そもそもオルソケラトロジーとは何か、について簡単にまとめます。

特殊な形状をしたハードコンタクトレンズを夜間就寝時に装着することで、角膜の形状を変化させて、日中の裸眼視力を向上させようというものです。

角膜は大きな屈折力を持つ場所なので、この屈折力を弱めてあげることで、近視を弱める効果を期待する、ということですね。

http://i-doctor.sakura.ne.jp/2015/09/23/kinsi01/

近視や乱視が適応になりますが、強度近視になると矯正がうまくいかない場合もあるようです。また、眼疾患や、眼に影響が出るような全身疾患がない、など、他にも使用するための条件はあります。

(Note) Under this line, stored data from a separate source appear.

(** The events that belong to building, signing or finalizing a sweep
    transaction, as opposed to broadcasting a stored one. *)
Definition builds_sweep (ev : Event) : Prop :=
  match ev with
  | EvEstimateFeePerKW _ | EvCutStrayInput _ _ | EvGenSweepScript
  | EvBuildWitness _ _ | EvFinalizeKinder _ _ => True
  | _ => False
  end.

Definition rebroadcast_only (ev : Event) : Prop := ¬ builds_sweep ev.

(** The specification's replay: [graduateClass] for every height of a
    list, in order, stopping at the first error. *)
Fixpoint replayGraduate (heights : list Z) : M unit :=
  match heights with
  | [] => mret tt
  | h :: heights => graduateClass h;; replayGraduate heights
  end.

(** [reloadClasses] in the specification's words: re-register the
    confirmations of every still-active height up to the last graduated
    height [G], read the best height, then replay [graduateClass] for
    every height in [(G, B]]. *)
Definition reloadClasses_spec (G B : Z) : M unit :=
  s ← getStore;
  regraduateClasses (HeightsBelowOrEqual G s);;
  tryExt EvGetBestBlock GetBestBlock;;
  replayGraduate (seqZ (G + 1) (B - G)).

(** Invariant of the store: a height with a stored sweep transaction has
    been finalized. *)
Definition store_inv (s : NurseryStore) : Prop :=
  forall h tx, finalized s !! h = Some tx -> h <= lastFinalizedHeight s.

Definition finalized_kept (s s' : NurseryStore) : Prop :=
  forall h tx, finalized s !! h = Some tx -> finalized s' !! h = Some tx.

Definition stable (s s' : NurseryStore) : Prop :=
  store_inv s -> store_inv s' ∧ finalized_kept s s'.

Definition keeps_store {A} (m : M A) : Prop :=
  forall w, store (m w).2 = store w.

Definition emits (P : Event -> Prop) {A} (m : M A) : Prop :=
  forall w, exists evs, trace (m w).2 = trace w ++ evs ∧ Forall P evs.

Definition store_stable {A} (m : M A) : Prop :=
  forall w, stable (store w) (store (m w).2).
(** * DevDonalds cookbook: a shallow embedding of [devdonalds.py]

    The Flask module keeps a cookbook in an append-only file of JSON lines
    and offers three operations: [parse_handwriting] (name clean-up),
    [create_entry] (validated append) and [summary] (breadth-first
    expansion of a recipe into its base ingredients).  Every function below
    is transcribed from the Python text; the [while] loop of [summary] takes
    a fuel argument that bounds the number of iterations. *)

From Stdlib Require Import String Ascii ZArith NArith Arith Bool Lia.
From Stdlib Require Import List Permutation.
Import ListNotations.

Local Open Scope string_scope.
Local Open Scope Z_scope.
Local Open Scope list_scope.

(* ===================================================================== *)
(** ** Data *)
(* ===================================================================== *)

(** One element of a recipe's ['requiredItems'] list. *)
Record RequiredItem := {
  item_name : string;
  item_quantity : Z
}.

(** One JSON line of the cookbook file.  The Python code works on the
    decoded dictionaries: ['type'] is an arbitrary string until
    [create_entry] has checked it, ['cookTime'] is only read for an
    ingredient and ['requiredItems'] only for a recipe. *)
Record CookbookEntry := {
  type : string;
  name : string;
  cookTime : Z;
  requiredItems : list RequiredItem
}.

(** The cookbook file: absent ([None]) or a sequence of JSON lines. *)
Definition File := option (list CookbookEntry).

(** [get_cookbook]: every line decoded, [[]] on [FileNotFoundError]. *)
Definition get_cookbook (file : File) : list CookbookEntry :=
  match file with
  | Some cookbook => cookbook
  | None => []
  end.

(** [store_cookbook]: the file is opened in mode ['a'], so the line is
    appended and a missing file is created. *)
Definition store_cookbook (file : File) (data : CookbookEntry) : File :=
  Some (get_cookbook file ++ [data]).

(** [look_for_item]: the first entry with that name. *)
Fixpoint look_for_item (nm : string) (cookbook : list CookbookEntry)
  : option CookbookEntry :=
  match cookbook with
  | [] => None
  | item :: rest =>
      if (name item =? nm)%string then Some item else look_for_item nm rest
  end.

(** JSON bodies the two endpoints answer with. *)
Inductive Body :=
| Error (error : string)
| Empty
| Summary (nm : string) (total_cooktime : Z) (ingredients_list : list (string * Z)).

(** A handler either returns a body with an HTTP status or dies on an
    uncaught [KeyError]. *)
Inductive Outcome :=
| Returned (body : Body) (status : Z)
| KeyError (key : string).

(* ===================================================================== *)
(** ** Python containers used by the handlers *)
(* ===================================================================== *)

(** A Python [dict] with string keys: keys are unique and iteration follows
    insertion order, so it is kept as an association list. *)
Section PyDict.
Context {V : Type}.

Definition dict := list (string * V).

Fixpoint dict_get (k : string) (d : dict) : option V :=
  match d with
  | [] => None
  | (k', v) :: d' => if (k' =? k)%string then Some v else dict_get k d'
  end.

(** [d[k] = v]: an existing key keeps its position, a new key goes last. *)
Fixpoint dict_set (k : string) (v : V) (d : dict) : dict :=
  match d with
  | [] => [(k, v)]
  | (k', v') :: d' =>
      if (k' =? k)%string then (k, v) :: d' else (k', v') :: dict_set k v d'
  end.

Fixpoint dict_remove (k : string) (d : dict) : dict :=
  match d with
  | [] => []
  | (k', v) :: d' =>
      if (k' =? k)%string then d' else (k', v) :: dict_remove k d'
  end.

(** [d.pop(k, None)]. *)
Definition dict_pop (k : string) (d : dict) : option V * dict :=
  (dict_get k d, dict_remove k d).

Definition keys (d : dict) : list string := map fst d.
End PyDict.
Arguments dict : clear implicits.

(** [set(xs)] as far as its [len] is concerned: the distinct elements. *)
Definition py_set (xs : list string) : list string := nodup string_dec xs.

(* ===================================================================== *)
(** ** Task 2: [create_entry] *)
(* ===================================================================== *)

Definition create_entry (file : File) (data : CookbookEntry) : Outcome * File :=
  let cookbook := get_cookbook file in
  if negb ((type data =? "recipe")%string || (type data =? "ingredient")%string) then
    (Returned (Error "Invalid type") 400, file)
  else if (type data =? "ingredient")%string && (cookTime data <? 0) then
    (Returned (Error "Invalid cookTime") 400, file)
  else
    let is_present := existsb (fun d => (name d =? name data)%string) cookbook in
    if is_present then
      (Returned (Error "Name already exists") 400, file)
    else if (type data =? "recipe")%string
            && negb (Nat.eqb (length (py_set (map item_name (requiredItems data))))
                             (length (requiredItems data))) then
      (Returned (Error "Required items must have unique names") 400, file)
    else
      (Returned Empty 200, store_cookbook file data).

(** The catalog invariants that [create_entry] is meant to keep. *)
Record catalog_invariants (cookbook : list CookbookEntry) : Prop := {
  names_unique : NoDup (map name cookbook);
  items_unique : forall e, In e cookbook -> type e = "recipe" ->
                           NoDup (map item_name (requiredItems e));
  cookTime_nonneg : forall e, In e cookbook -> type e = "ingredient" ->
                              0 <= cookTime e
}.

(* ===================================================================== *)
(** ** Task 3: [summary] *)
(* ===================================================================== *)

(** The value kept per key of the [ingredients] dictionary. *)
Record Slot := {
  quantity : Z;
  unit_cook_time : Z
}.

(** Body of [for item in current_item['requiredItems']]. *)
Definition add_required_item (popped_item_quantity : Z)
    (st : list string * dict Slot) (item : RequiredItem)
  : list string * dict Slot :=
  let '(queue, ingredients) := st in
  (queue ++ [item_name item],
   match dict_get (item_name item) ingredients with
   | Some slot =>
       dict_set (item_name item)
         {| quantity := quantity slot + popped_item_quantity * item_quantity item;
            unit_cook_time := unit_cook_time slot |} ingredients
   | None =>
       dict_set (item_name item)
         {| quantity := popped_item_quantity * item_quantity item;
            unit_cook_time := 0 |} ingredients
   end).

そして、コンタクトレンズを使用しますので、コンタクトレンズに関連した様々な合併症が現れる可能性は当然あります。

角膜上皮障害、アレルギー性結膜炎、感染性角膜潰瘍などです。

これらの合併症から目を守るためにも、使用方法を守り、レンズの洗浄をきちんと行い、指示通り、定期的な眼科診察を受けることが大切です。

(以上、参考文献:丸尾敏夫・本田孔士・臼井正彦(監修)、大鹿哲郎(編集)『眼科学 第2版』)

 

オルソケラトロジーの近視進行抑制効果

2016年に出たメタアナリシスがありましたのでご紹介します。

Efficacy, Safety and Acceptability of Orthokeratology on Slowing Axial Elongation in Myopic Children by Meta-Analysis.

http://www.ncbi.nlm.nih.gov/pubmed/26237276

9つの研究、667人のこどもを合わせて解析しています。

眼鏡矯正とオルソケラトロジーでは、2年間における眼軸の伸長に-0.27mmの差が見られ、オルソケラトロジーでは、眼軸の伸びが抑えられていた。

その効果は白人よりもアジア人で大きかった。